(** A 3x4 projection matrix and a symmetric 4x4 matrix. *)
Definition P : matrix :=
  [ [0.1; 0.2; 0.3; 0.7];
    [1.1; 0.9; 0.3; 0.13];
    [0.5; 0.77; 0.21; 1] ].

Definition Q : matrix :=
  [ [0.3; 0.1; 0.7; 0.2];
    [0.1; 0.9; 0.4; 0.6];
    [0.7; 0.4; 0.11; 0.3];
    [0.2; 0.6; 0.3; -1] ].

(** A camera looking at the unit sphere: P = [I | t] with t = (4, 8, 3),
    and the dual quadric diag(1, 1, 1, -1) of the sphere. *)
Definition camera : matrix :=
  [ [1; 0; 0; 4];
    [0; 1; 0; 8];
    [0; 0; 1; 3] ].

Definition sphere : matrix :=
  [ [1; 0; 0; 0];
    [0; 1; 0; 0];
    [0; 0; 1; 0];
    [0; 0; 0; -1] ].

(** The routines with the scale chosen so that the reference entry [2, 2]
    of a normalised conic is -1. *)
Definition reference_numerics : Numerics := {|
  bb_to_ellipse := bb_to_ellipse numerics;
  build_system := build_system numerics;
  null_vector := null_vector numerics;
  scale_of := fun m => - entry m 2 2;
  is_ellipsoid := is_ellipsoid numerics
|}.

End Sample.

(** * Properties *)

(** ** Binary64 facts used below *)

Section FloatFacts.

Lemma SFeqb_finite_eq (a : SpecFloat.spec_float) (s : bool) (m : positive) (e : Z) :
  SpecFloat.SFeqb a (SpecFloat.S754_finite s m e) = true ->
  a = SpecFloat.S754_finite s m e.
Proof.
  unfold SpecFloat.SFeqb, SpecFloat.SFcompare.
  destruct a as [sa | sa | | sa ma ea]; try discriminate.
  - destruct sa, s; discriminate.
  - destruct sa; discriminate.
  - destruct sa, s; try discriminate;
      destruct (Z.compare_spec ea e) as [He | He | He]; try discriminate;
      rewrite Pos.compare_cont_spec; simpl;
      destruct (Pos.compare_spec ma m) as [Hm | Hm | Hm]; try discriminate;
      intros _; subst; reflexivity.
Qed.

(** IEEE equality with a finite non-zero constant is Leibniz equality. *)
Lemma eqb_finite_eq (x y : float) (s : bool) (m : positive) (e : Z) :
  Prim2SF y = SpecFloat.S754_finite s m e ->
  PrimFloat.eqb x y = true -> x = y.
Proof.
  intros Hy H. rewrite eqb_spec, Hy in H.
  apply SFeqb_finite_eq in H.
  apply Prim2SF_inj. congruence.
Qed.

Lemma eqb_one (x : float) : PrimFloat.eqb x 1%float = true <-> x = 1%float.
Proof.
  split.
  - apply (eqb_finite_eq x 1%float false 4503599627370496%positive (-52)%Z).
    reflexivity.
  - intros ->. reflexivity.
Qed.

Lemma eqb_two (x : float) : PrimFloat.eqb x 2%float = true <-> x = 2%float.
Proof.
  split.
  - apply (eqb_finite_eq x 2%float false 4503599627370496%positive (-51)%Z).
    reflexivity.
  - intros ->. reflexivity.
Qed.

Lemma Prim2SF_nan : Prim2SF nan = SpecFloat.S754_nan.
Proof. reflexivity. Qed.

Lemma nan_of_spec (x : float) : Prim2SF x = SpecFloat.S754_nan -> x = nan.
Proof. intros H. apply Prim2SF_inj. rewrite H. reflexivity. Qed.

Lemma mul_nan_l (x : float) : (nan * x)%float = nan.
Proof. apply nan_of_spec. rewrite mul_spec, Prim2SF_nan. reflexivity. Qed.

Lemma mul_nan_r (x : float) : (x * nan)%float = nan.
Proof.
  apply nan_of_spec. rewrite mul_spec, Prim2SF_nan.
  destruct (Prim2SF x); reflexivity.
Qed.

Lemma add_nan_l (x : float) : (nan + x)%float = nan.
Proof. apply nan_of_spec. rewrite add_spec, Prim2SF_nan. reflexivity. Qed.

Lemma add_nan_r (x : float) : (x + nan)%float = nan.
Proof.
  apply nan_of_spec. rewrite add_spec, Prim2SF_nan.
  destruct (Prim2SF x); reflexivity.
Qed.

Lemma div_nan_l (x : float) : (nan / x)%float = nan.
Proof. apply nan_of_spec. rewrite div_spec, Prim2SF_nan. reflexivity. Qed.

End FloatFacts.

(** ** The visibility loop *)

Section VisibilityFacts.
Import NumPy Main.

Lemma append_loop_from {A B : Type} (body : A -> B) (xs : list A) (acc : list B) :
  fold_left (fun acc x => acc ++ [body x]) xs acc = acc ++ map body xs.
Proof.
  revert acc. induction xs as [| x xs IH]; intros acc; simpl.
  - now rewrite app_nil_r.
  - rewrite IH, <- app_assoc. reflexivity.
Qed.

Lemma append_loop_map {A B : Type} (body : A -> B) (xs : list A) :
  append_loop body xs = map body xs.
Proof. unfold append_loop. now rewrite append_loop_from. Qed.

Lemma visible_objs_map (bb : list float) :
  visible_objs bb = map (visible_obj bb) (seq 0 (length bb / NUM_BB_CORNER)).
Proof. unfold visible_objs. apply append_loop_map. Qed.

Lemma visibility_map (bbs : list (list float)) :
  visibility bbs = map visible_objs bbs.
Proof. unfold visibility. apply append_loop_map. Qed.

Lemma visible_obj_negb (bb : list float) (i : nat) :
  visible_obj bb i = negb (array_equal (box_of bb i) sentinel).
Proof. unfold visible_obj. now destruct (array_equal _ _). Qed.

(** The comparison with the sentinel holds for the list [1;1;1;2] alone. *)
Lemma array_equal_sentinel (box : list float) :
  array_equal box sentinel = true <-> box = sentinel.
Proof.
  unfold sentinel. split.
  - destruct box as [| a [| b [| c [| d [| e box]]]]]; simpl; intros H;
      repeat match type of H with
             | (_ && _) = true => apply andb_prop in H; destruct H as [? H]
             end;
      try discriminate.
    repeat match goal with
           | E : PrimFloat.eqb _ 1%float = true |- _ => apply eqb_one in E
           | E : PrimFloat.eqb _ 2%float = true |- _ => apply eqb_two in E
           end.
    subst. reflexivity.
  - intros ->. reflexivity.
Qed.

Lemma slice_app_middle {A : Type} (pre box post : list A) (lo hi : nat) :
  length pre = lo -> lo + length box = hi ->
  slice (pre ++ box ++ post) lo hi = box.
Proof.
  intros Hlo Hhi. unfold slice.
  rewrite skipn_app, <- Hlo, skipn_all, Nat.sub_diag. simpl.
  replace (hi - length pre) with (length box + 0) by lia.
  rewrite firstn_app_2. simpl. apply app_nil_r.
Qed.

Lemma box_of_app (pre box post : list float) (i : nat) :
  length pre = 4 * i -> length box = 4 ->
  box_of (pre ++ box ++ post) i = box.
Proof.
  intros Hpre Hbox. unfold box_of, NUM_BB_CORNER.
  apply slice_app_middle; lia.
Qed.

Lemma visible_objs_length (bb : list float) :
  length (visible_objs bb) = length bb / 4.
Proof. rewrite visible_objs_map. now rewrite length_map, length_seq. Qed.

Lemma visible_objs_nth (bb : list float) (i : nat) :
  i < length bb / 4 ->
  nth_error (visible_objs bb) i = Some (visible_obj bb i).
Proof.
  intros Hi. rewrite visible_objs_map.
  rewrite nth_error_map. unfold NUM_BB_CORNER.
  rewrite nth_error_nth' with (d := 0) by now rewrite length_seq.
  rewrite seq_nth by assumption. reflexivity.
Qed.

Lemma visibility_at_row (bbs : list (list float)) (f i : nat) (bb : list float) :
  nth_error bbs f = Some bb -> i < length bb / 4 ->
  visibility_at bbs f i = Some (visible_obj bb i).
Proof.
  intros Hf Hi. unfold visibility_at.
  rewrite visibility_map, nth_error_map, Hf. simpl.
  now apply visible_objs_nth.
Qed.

================================

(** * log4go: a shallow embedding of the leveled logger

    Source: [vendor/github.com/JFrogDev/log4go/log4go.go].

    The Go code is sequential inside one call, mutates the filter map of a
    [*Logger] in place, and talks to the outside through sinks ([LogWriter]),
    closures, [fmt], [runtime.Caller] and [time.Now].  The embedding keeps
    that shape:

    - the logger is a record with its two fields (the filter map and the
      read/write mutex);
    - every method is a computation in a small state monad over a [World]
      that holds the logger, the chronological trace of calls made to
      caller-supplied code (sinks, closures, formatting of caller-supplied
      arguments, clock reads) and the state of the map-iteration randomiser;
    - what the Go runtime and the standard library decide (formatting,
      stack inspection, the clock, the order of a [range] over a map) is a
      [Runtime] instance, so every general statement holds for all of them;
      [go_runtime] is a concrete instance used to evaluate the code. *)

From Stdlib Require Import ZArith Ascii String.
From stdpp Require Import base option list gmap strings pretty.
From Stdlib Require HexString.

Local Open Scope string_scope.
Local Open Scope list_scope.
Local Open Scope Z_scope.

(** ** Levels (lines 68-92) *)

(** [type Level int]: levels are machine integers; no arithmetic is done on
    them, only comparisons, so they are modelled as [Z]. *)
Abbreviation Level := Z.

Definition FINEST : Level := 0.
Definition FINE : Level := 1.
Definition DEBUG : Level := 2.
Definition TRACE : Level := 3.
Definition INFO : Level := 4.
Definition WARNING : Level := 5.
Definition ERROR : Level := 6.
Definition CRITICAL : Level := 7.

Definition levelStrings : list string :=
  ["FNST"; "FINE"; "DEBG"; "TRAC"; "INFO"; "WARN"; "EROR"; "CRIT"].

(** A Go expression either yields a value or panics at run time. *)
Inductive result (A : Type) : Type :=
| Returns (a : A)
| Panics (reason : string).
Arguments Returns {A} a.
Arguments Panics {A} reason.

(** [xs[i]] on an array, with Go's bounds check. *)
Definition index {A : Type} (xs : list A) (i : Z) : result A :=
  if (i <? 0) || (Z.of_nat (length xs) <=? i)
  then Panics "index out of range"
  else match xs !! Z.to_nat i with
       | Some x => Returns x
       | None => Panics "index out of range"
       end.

================================

* Instructions to follow: Every line of the listing that holds "entry" counts once. Say how many such lines there are, using only a number.

* Answer to this problem: 2